## [Work required]
This exercise asks for the whole listing to be restated exactly.

## [Given entries]

(* ===== verification/FileSystem.v ===== *)
(** A file system with crashes.

    Files have live contents and, once synced, durable contents; directory
    entries have a live and a durable version.  A crash may bring back either
    version of each entry, and anything at all for a file whose live contents
    were never synced.  [crash_read] is about a file system whose rename is
    atomic; [torn_read] is about one, such as the FAT of an EFI system
    partition, that may leave anything behind while a renamed entry is not
    synced.  What is on a tmpfs has no durable version: its claims are about
    [read_file] at the moment a process is stopped.  The write protocols of the
    installer are proved over this model. *)

From S2P Require Import Prelude RustStr RustOs.

(** What is not a regular file; the target of a symbolic link is part of its
    directory entry. *)
Inductive FileKind := Directory | Symlink (target : string) | OtherFile.

Inductive Entry :=
| Regular (inode : nat)
| Special (kind : FileKind).

Record Inode := { contents : string; synced : bool }.

Record Fs := {
  inodes : gmap nat Inode;
  dir : gmap string Entry;
  durable : gmap string Entry;
  next_inode : nat;
}.

(** Entries refer to allocated inodes. *)
Definition fs_wf (fs : Fs) : Prop :=
  ∀ p i, dir fs !! p = Some (Regular i) ∨ durable fs !! p = Some (Regular i) →
    (i < next_inode fs)%nat ∧ is_Some (inodes fs !! i).

(** The live contents of a regular file. *)
Definition read_file (fs : Fs) (p : string) : option string :=
  match dir fs !! p with
  | Some (Regular i) =>
      match inodes fs !! i with
      | Some n => Some (contents n)
      | None => None
      end
  | _ => None
  end.

(** What a path may hold after a crash: [None] when there is no file. *)
Definition entry_crash (fs : Fs) (e : option Entry) (r : option string) : Prop :=
  match e with
  | Some (Regular i) =>
      ∃ n s, inodes fs !! i = Some n ∧ r = Some s ∧ (synced n = true → s = contents n)
  | _ => r = None
  end.
Definition crash_read (fs : Fs) (p : string) (r : option string) : Prop :=
  entry_crash fs (dir fs !! p) r ∨ entry_crash fs (durable fs !! p) r.

(** The two versions of a path's entry agree: nothing is left to sync. *)
Definition settled (fs : Fs) (p : string) : Prop := dir fs !! p = durable fs !! p.

(** What a path may hold after a crash where renaming is not atomic: anything,
    nothing included, while the entry is not settled. *)
Definition torn_read (fs : Fs) (p : string) (r : option string) : Prop :=
  crash_read fs p r ∨ ~ settled fs p.

(** The entry a path may have after a crash. *)
Definition crash_entry (fs : Fs) (p : string) (e : option Entry) : Prop :=
  e = dir fs !! p ∨ e = durable fs !! p.
(* ===== verification/StorageModel.v ===== *)
(** Disk inventory: the data model and disk-level queries of
    [installer_storage.rs].

    The source works on [lsblk --json] and [findmnt --json] snapshots.  Their
    JSON decoding is serde's; here it is the operation of the classes
    [LsblkDecoder] and [FindmntDecoder], and everything the installer computes
    from a decoded snapshot is defined below: the mount table, device ancestry,
    the protected disks and the inventory of installable disks. *)

From S2P Require Import Prelude RustStr.

Definition EFI_PART_GUID : string := "c12a7328-f81f-11d2-ba4b-00a0c93ec93b".
Definition MIN_KYTHOS_BYTES : Z := 32 * 1024 * 1024 * 1024.
Definition NTFS_MIN_BYTES : Z := (64 + 32) * 1024 * 1024 * 1024.
Definition BIOS_BOOT_GUID : string := "21686148-6449-6e6f-744e-656564454649".
Definition GPT_RESERVE_BYTES : Z := 1024 * 1024.
Definition WINDOWS_DATA_GUID : string := "ebd0a0a2-b9e5-4433-87c0-68b6b72699c7".

(** * Snapshots *)

Record DeviceAttrs := {
  d_name : option string;
  d_partn : option Z;              (* u32 *)
  d_size : option Z;               (* u64 *)
  d_type : option string;
  d_pkname : option string;
  d_fstype : option string;
  d_parttype : option string;
  d_label : option string;
  d_model : option string;
  d_mountpoint : option string;
  d_mountpoints : option (list (option string));
  d_start : option Z;              (* u64 *)
  d_ro : option bool;
  d_rm : option bool;
  d_rota : option bool;
  d_tran : option string;
  d_pttype : option string;
  d_serial : option string;
  d_partuuid : option string;
}.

## [Answer area]
(* ===== verification/FileSystem.v ===== *)
(** A file system with crashes.

    Files have live contents and, once synced, durable contents; directory
    entries have a live and a durable version.  A crash may bring back either
    version of each entry, and anything at all for a file whose live contents
    were never synced.  [crash_read] is about a file system whose rename is
    atomic; [torn_read] is about one, such as the FAT of an EFI system
    partition, that may leave anything behind while a renamed entry is not
    synced.  What is on a tmpfs has no durable version: its claims are about
    [read_file] at the moment a process is stopped.  The write protocols of the
    installer are proved over this model. *)

From S2P Require Import Prelude RustStr RustOs.

(** What is not a regular file; the target of a symbolic link is part of its
    directory entry. *)
Inductive FileKind := Directory | Symlink (target : string) | OtherFile.

Inductive Entry :=
| Regular (inode : nat)
| Special (kind : FileKind).

Record Inode := { contents : string; synced : bool }.

Record Fs := {
  inodes : gmap nat Inode;
  dir : gmap string Entry;
  durable : gmap string Entry;
  next_inode : nat;
}.

(** Entries refer to allocated inodes. *)
Definition fs_wf (fs : Fs) : Prop :=
  ∀ p i, dir fs !! p = Some (Regular i) ∨ durable fs !! p = Some (Regular i) →
    (i < next_inode fs)%nat ∧ is_Some (inodes fs !! i).

(** The live contents of a regular file. *)
Definition read_file (fs : Fs) (p : string) : option string :=
  match dir fs !! p with
  | Some (Regular i) =>
      match inodes fs !! i with
      | Some n => Some (contents n)
      | None => None
      end
  | _ => None
  end.

(** What a path may hold after a crash: [None] when there is no file. *)
Definition entry_crash (fs : Fs) (e : option Entry) (r : option string) : Prop :=
  match e with
  | Some (Regular i) =>
      ∃ n s, inodes fs !! i = Some n ∧ r = Some s ∧ (synced n = true → s = contents n)
  | _ => r = None
  end.
Definition crash_read (fs : Fs) (p : string) (r : option string) : Prop :=
  entry_crash fs (dir fs !! p) r ∨ entry_crash fs (durable fs !! p) r.

(** The two versions of a path's entry agree: nothing is left to sync. *)
Definition settled (fs : Fs) (p : string) : Prop := dir fs !! p = durable fs !! p.

(** What a path may hold after a crash where renaming is not atomic: anything,
    nothing included, while the entry is not settled. *)
Definition torn_read (fs : Fs) (p : string) (r : option string) : Prop :=
  crash_read fs p r ∨ ~ settled fs p.

(** The entry a path may have after a crash. *)
Definition crash_entry (fs : Fs) (p : string) (e : option Entry) : Prop :=
  e = dir fs !! p ∨ e = durable fs !! p.
(* ===== verification/StorageModel.v ===== *)
(** Disk inventory: the data model and disk-level queries of
    [installer_storage.rs].

    The source works on [lsblk --json] and [findmnt --json] snapshots.  Their
    JSON decoding is serde's; here it is the operation of the classes
    [LsblkDecoder] and [FindmntDecoder], and everything the installer computes
    from a decoded snapshot is defined below: the mount table, device ancestry,
    the protected disks and the inventory of installable disks. *)

From S2P Require Import Prelude RustStr.

Definition EFI_PART_GUID : string := "c12a7328-f81f-11d2-ba4b-00a0c93ec93b".
Definition MIN_KYTHOS_BYTES : Z := 32 * 1024 * 1024 * 1024.
Definition NTFS_MIN_BYTES : Z := (64 + 32) * 1024 * 1024 * 1024.
Definition BIOS_BOOT_GUID : string := "21686148-6449-6e6f-744e-656564454649".
Definition GPT_RESERVE_BYTES : Z := 1024 * 1024.
Definition WINDOWS_DATA_GUID : string := "ebd0a0a2-b9e5-4433-87c0-68b6b72699c7".

(** * Snapshots *)

Record DeviceAttrs := {
  d_name : option string;
  d_partn : option Z;              (* u32 *)
  d_size : option Z;               (* u64 *)
  d_type : option string;
  d_pkname : option string;
  d_fstype : option string;
  d_parttype : option string;
  d_label : option string;
  d_model : option string;
  d_mountpoint : option string;
  d_mountpoints : option (list (option string));
  d_start : option Z;              (* u64 *)
  d_ro : option bool;
  d_rm : option bool;
  d_rota : option bool;
  d_tran : option string;
  d_pttype : option string;
  d_serial : option string;
  d_partuuid : option string;
}.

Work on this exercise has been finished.